WHAT NEEDS TO BE DONE: Through the line that contains "client's own query", return the data below exactly, starting at its first line; leave the rest out.

[Start of Attachment]

(** What a call never rewrites. Whatever the outcome, the request keeps its
    variables and extensions; and a request that came with a query text
    keeps that text, its operation name and its [Persisted] flag: the
    client's own query is never replaced from the cache. *)
Theorem check_keeps_request_text w l r :
  heap w !! l = Some r ->
  exists r',
    heap (final_world (persistedQueryCheck (Some l) w)) !! l = Some r'
    /\ Variables r' = Variables r /\ Extensions r' = Extensions r
    /\ (Query r <> "" ->
        Query r' = Query r /\ OperationName r' = OperationName r
        /\ Persisted r' = Persisted r).
Proof.
  intros Hl.
  destruct (check_outcomes w l r Hl)
    as [[_ ->] | [[_ ->] | (values & sha & Hr & Hne & Hcase)]];
    [exists r; done .. |].
  cbv zeta in Hcase.
  destruct Hcase as [(Hq & _ & ->) | [(Hq & _ & ->) | [(_ & _ & ->) |
                     (v & Hq & Hv & ->)]]];
    cbn [final_world heap with_heap with_cache]; rewrite lookup_insert_eq;
    eexists; (split; [reflexivity|]); done.
Qed.

Lemma check_keeps_request_text_witness :
  let r := request "{ hello }" (persisted (descriptor "abc123" one)) in
  let e := entry_of (request "{ bye }" None) "abc123" 1%float in
  let w := with_cache {[ "abc123" := e ]} (world_of [r]) in
  exists r',
    heap (final_world (persistedQueryCheck (Some 1%positive) w)) !! 1%positive
      = Some r'
    /\ Query r' = "{ hello }".
Proof.
  intros r e w.
  destruct (check_keeps_request_text w 1%positive r eq_refl)
    as (r' & H1 & _ & _ & H4).
  exists r'. split; [exact H1|].
  exact (proj1 (H4 ltac:(discriminate))).
Defined.

(** Registering is idempotent: a registration call repeated on the same
    request, in the world the first call left, returns the same and leaves
    that world as it is. *)
Theorem registration_idempotent w l r values sha v :
  heap w !! l = Some r -> Query r <> "" ->
  carries_hash r values sha -> sha <> "" ->
  values !! "version" = Some (IFloat64 v) ->
  exists w1,
    persistedQueryCheck (Some l) w = Done (Some l, None) w1
    /\ persistedQueryCheck (Some l) w1 = Done (Some l, None) w1.
Proof.
  intros Hl Hq Hr Hne Hv. eexists. split.
  - exact (check_register _ _ _ _ _ _ Hl Hq Hr Hne Hv).
  - set (w1 := with_cache _ _).
    assert (Hl1 : heap w1 !! l = Some (marked r)) by apply lookup_insert_eq.
    rewrite (check_register w1 l (marked r) values sha v Hl1 Hq Hr Hne Hv).
    f_equal. subst w1. unfold with_cache, with_heap. cbn.
    by rewrite !insert_insert_eq.
Qed.

Lemma registration_idempotent_witness :
  let r := request "{ hello }" (persisted (descriptor "abc123" one)) in
  exists w1,
    persistedQueryCheck (Some 1%positive) (world_of [r])
      = Done (Some 1%positive, None) w1
    /\ persistedQueryCheck (Some 1%positive) w1
       = Done (Some 1%positive, None) w1.
Proof.
  intros r.
  apply (registration_idempotent (world_of [r]) 1%positive r
           (descriptor "abc123" one) "abc123" 1%float).
  - reflexivity.
  - discriminate.
  - eexists. repeat split; reflexivity.
  - discriminate.
  - reflexivity.
Defined.

(** The shapes exclude one another. *)
Lemma carries_hash_inj r values sha values' sha' :
  carries_hash r values sha -> carries_hash r values' sha' ->
  values = values' /\ sha = sha'.
Proof.
  intros (ext & He & Hpq & Hs) (ext' & He' & Hpq' & Hs').
  assert (ext' = ext) by congruence. subst ext'.
  assert (values' = values) by congruence. subst values'.
  split; congruence.
Qed.

Lemma not_persisted_not_malformed r :
  not_persisted r -> malformed_descriptor r -> False.
Proof.
  intros Hn (ext & He & Hm).
  destruct Hn as [Hn | [(ext' & He' & Hnil) | (values & ext' & He' & Hpq & Hs)]].
  - congruence.
  - assert (ext' = ext) by congruence. subst ext'. by rewrite Hnil in Hm.
  - assert (ext' = ext) by congruence. subst ext'.
    rewrite (index_iface_Some _ _ _ Hpq), (index_iface_Some _ _ _ Hs) in Hm.
    done.
Qed.

Lemma not_persisted_no_hash r values sha :
  not_persisted r -> carries_hash r values sha -> sha = "".
Proof.
  intros Hn Hc.
  destruct Hn as [Hn | [(ext' & He' & Hnil) | (values' & Hc')]].
  - destruct Hc as (ext & He & _). congruence.
  - destruct Hc as (ext & He & Hpq & _).
    assert (ext' = ext) by congruence. subst ext'.
    rewrite (index_iface_Some _ _ _ Hpq) in Hnil. discriminate.
  - by destruct (carries_hash_inj _ _ _ _ _ Hc Hc') as [_ ->].
Qed.

Lemma malformed_no_hash r values sha :
  malformed_descriptor r -> carries_hash r values sha -> False.
Proof.
  intros (ext & He & Hm) (ext' & He' & Hpq & Hs).
  assert (ext' = ext) by congruence. subst ext'.
  rewrite (index_iface_Some _ _ _ Hpq), (index_iface_Some _ _ _ Hs) in Hm.
  done.
Qed.

(** When the resolver faults, and what it has done by then. *)
Lemma check_panics_iff w l r :
  heap w !! l = Some r ->
  let out := persistedQueryCheck (Some l) w in
  ((exists f w', out = Panic f w')
   <-> malformed_descriptor r \/ unversioned_registration r)
  /\ (forall f w', out = Panic f w' ->
        f = InterfaceConversion /\ trace w' = trace w /\ cache w' = cache w).
Proof.
  intros Hl out. subst out.
  destruct (check_outcomes w l r Hl)
    as [[Hn ->] | [[Hm ->] | (values & sha & Hr & Hne & Hcase)]].
  - split; [|intros ? ? [=]]. split; [intros (? & ? & [=])|].
    intros [Hm | (values & sha & Hc & Hne & _)].
    + destruct (not_persisted_not_malformed _ Hn Hm).
    + destruct (Hne (not_persisted_no_hash _ _ _ Hn Hc)).
  - split; [|by intros ? ? [= <- <-]]. split; [by left | eauto].
  - cbv zeta in Hcase.
    assert (Hbad : malformed_descriptor r \/ unversioned_registration r ->
                   Query r <> ""
                   /\ is_float64 (index_iface values "version") = false).
    { intros [Hm | (values' & sha' & Hc & _ & Hq & Hv)].
      - destruct (malformed_no_hash _ _ _ Hm Hr).
      - by destruct (carries_hash_inj _ _ _ _ _ Hr Hc) as [<- _]. }
    destruct Hcase as [(Hq & _ & ->) | [(Hq & _ & ->) | [(Hq & Hv & ->) |
                       (v & Hq & Hv & ->)]]].
    + split; [|intros ? ? [=]]. split; [intros (? & ? & [=])|].
      intros Hb. by destruct (Hbad Hb).
    + split; [|intros ? ? [=]]. split; [intros (? & ? & [=])|].
      intros Hb. by destruct (Hbad Hb).
    + split; [|by intros ? ? [= <- <-]]. split; [|eauto].
      intros _. right. by exists values, sha.
    + split; [|intros ? ? [=]]. split; [intros (? & ? & [=])|].
      intros Hb. destruct (Hbad Hb) as [_ Hv']. by rewrite Hv in Hv'.
Qed.

(** A call that returns without error returns the pointer it was given, and
    the request is still there. *)
Lemma check_success_live w l r p w1 :
  heap w !! l = Some r ->
  persistedQueryCheck (Some l) w = Done (p, None) w1 ->
  p = Some l /\ exists o, heap w1 !! l = Some o.
Proof.
  intros Hl Hout.
  destruct (check_outcomes w l r Hl)
    as [[_ E] | [[_ E] | (values & sha & _ & _ & Hcase)]].
  - rewrite E in Hout. injection Hout as <- <-. eauto.
  - rewrite E in Hout. discriminate.
  - cbv zeta in Hcase.
    destruct Hcase as [(_ & _ & E) | [(_ & _ & E) | [(_ & _ & E) |
                       (v & _ & _ & E)]]];
      rewrite E in Hout; try discriminate; injection Hout as <- <-;
      (split; [done|]); cbn [heap with_heap with_cache];
      rewrite lookup_insert_eq; eauto.
Qed.

Lemma check_error_is_not_found w l r p err w1 :
  heap w !! l = Some r ->
  persistedQueryCheck (Some l) w = Done (p, Some err) w1 ->
  err = errors_New PersistedQueryNotFound.
Proof.
  intros Hl Hout.
  destruct (check_outcomes w l r Hl)
    as [[_ E] | [[_ E] | (values & sha & _ & _ & Hcase)]].
  - rewrite E in Hout. discriminate.
  - rewrite E in Hout. discriminate.
  - cbv zeta in Hcase.
    destruct Hcase as [(_ & _ & E) | [(_ & _ & E) | [(_ & _ & E) |
                       (v & _ & _ & E)]]];
      rewrite E in Hout; try discriminate. by injection Hout as <- <- <-.
Qed.

Lemma world_with_lookup o w :
  heap (world_with o w) !! request_loc w = Some o.
Proof. apply lookup_insert_eq. Qed.

Lemma world_with_old o w l o' :
  heap w !! l = Some o' -> heap (world_with o w) !! l = Some o'.
Proof.
  intros Hl. unfold world_with. cbn [heap with_heap].
  rewrite lookup_insert_ne; [done|].
  intros <-. unfold request_loc in Hl.
  assert (Hin : fresh (dom (heap w)) ∈ dom (heap w))
    by (apply elem_of_dom; eauto).
  by apply is_fresh in Hin.
Qed.

Lemma new_events_app w w' es :
  trace w' = (trace w ++ es)%list -> new_events w w' = es.
Proof. intros H. unfold new_events. rewrite H. apply drop_app_length. Qed.

(** ** Runs of the handler *)

Section HandlerRuns.

Variable decode : Request -> RequestOptions.
Variable Result : Type.
Variable graphql_Do : Params -> Result.
Variable len_Errors : Result -> nat.
Variable format_Errors : Result -> Result.
Variable json_Marshal : Result -> string.
Variable json_MarshalIndent : Result -> string.

#[local] Abbreviation handle :=
  (ContextHandler decode Result graphql_Do len_Errors format_Errors
     json_Marshal json_MarshalIndent).
#[local] Abbreviation response :=
  (response_events Result graphql_Do len_Errors format_Errors
     json_Marshal json_MarshalIndent).

Lemma emit_run e w : emit e w = Done tt (with_trace (trace w ++ [e]) w).
Proof. reflexivity. Qed.

(** A run of the handler, by the outcome of the resolver on the decoded
    request. *)
Lemma handler_cases h req w :
  match persistedQueryCheck (Some (request_loc w)) (world_with (decode req) w)
  with
  | Panic f w' => handle h req w = Panic f w'
  | Done (_, Some err) w1 =>
      handle h req w
      = Done tt (with_trace
                   (trace w1 ++ [HeaderSet "Content-Type" "application/json";
                                 Write (Error err)]) w1)
  | Done (p, None) w1 =>
      if String.eqb (Method req) "OPTIONS"
      then handle h req w
           = Done tt (with_trace (trace w1 ++ [WriteHeader 204]) w1)
      else forall o, load p w1 = Done o w1 ->
           handle h req w
           = Done tt (with_trace
                        (trace w1 ++ GraphqlDo (params_of h req o)
                                     :: response h req (params_of h req o))
                        w1)
  end.
Proof.
  destruct (persistedQueryCheck _ _) as [[p [err|]] w1 | f w'] eqn:E.
  - unfold ContextHandler, bind at 1, new. cbv zeta.
    fold (request_loc w). fold (world_with (decode req) w).
    unfold bind at 1. rewrite E. cbn [snd].
    unfold bind, emit. cbn [trace with_trace]. rewrite <- app_assoc. done.
  - destruct (String.eqb (Method req) "OPTIONS") eqn:Hm.
    + unfold ContextHandler, bind at 1, new. cbv zeta.
      fold (request_loc w). fold (world_with (decode req) w).
      unfold bind at 1. rewrite E. cbn [snd fst]. rewrite Hm. reflexivity.
    + intros o Ho.
      unfold ContextHandler, bind at 1, new. cbv zeta.
      fold (request_loc w). fold (world_with (decode req) w).
      unfold bind at 1. rewrite E. cbn [snd fst]. rewrite Hm.
      unfold bind at 1. rewrite Ho.
      fold (params_of h req o). set (p0 := params_of h req o).
      unfold response_events, served_body, served_result, formats.
      unfold bind, emit, ret.
      destruct (formatErrorFn h && (0 <? len_Errors (graphql_Do p0))%nat);
        destruct (graphiql h && wants_html req);
        destruct (playground h && wants_html req);
        destruct (resultCallbackFn h);
        cbn [trace with_trace app]; rewrite <- ?app_assoc; reflexivity.
  - unfold ContextHandler, bind at 1, new. cbv zeta.
    fold (request_loc w). fold (world_with (decode req) w).
    unfold bind at 1. rewrite E. reflexivity.
Qed.

Lemma response_no_Do h req p :
  Forall (fun ev => is_GraphqlDo ev = false) (response h req p).
Proof.
  unfold response_events.
  destruct (formats _ _ _ h p), (graphiql h && wants_html req),
    (playground h && wants_html req), (resultCallbackFn h);
    cbn; repeat constructor.
Qed.

(** A run of the handler in full: where it stops and what it has appended to
    the trace, by the outcome of the resolver on the decoded request. *)
Lemma handler_outcome h req w :
  match persistedQueryCheck (Some (request_loc w)) (world_with (decode req) w)
  with
  | Panic f w' => handle h req w = Panic f w'
  | Done (_, Some _) w1 =>
      handle h req w
      = Done tt (with_trace
                   (trace w ++ [HeaderSet "Content-Type" "application/json";
                                Write PersistedQueryNotFound]) w1)
  | Done (_, None) w1 =>
      exists o,
        heap w1 !! request_loc w = Some o
        /\ handle h req w
           = Done tt (with_trace
                        (trace w ++
                         if String.eqb (Method req) "OPTIONS"
                         then [WriteHeader 204]
                         else GraphqlDo (params_of h req o)
                              :: response h req (params_of h req o)) w1)
  end.
Proof.
  pose proof (handler_cases h req w) as Hc.
  pose proof (check_heap_frame (Some (request_loc w))
                (world_with (decode req) w)) as (Ht & _).
  pose proof (world_with_lookup (decode req) w) as Hl.
  destruct (persistedQueryCheck _ _) as [[p [err|]] w1 | f w'] eqn:E;
    cbn [final_world] in Ht;
    change (trace (world_with (decode req) w)) with (trace w) in Ht;
    [| |done].
  - rewrite Hc, Ht. by rewrite (check_error_is_not_found _ _ _ _ _ _ Hl E).
  - destruct (check_success_live _ _ _ _ _ Hl E) as [-> [o Ho]].
    exists o. split; [done|]. rewrite <- Ht.
    destruct (String.eqb (Method req) "OPTIONS"); [done|].
    apply Hc. exact (load_heap _ _ _ Ho).
Qed.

[End of Attachment]

RESULT:
(** What a call never rewrites. Whatever the outcome, the request keeps its
    variables and extensions; and a request that came with a query text
    keeps that text, its operation name and its [Persisted] flag: the
    client's own query is never replaced from the cache. *)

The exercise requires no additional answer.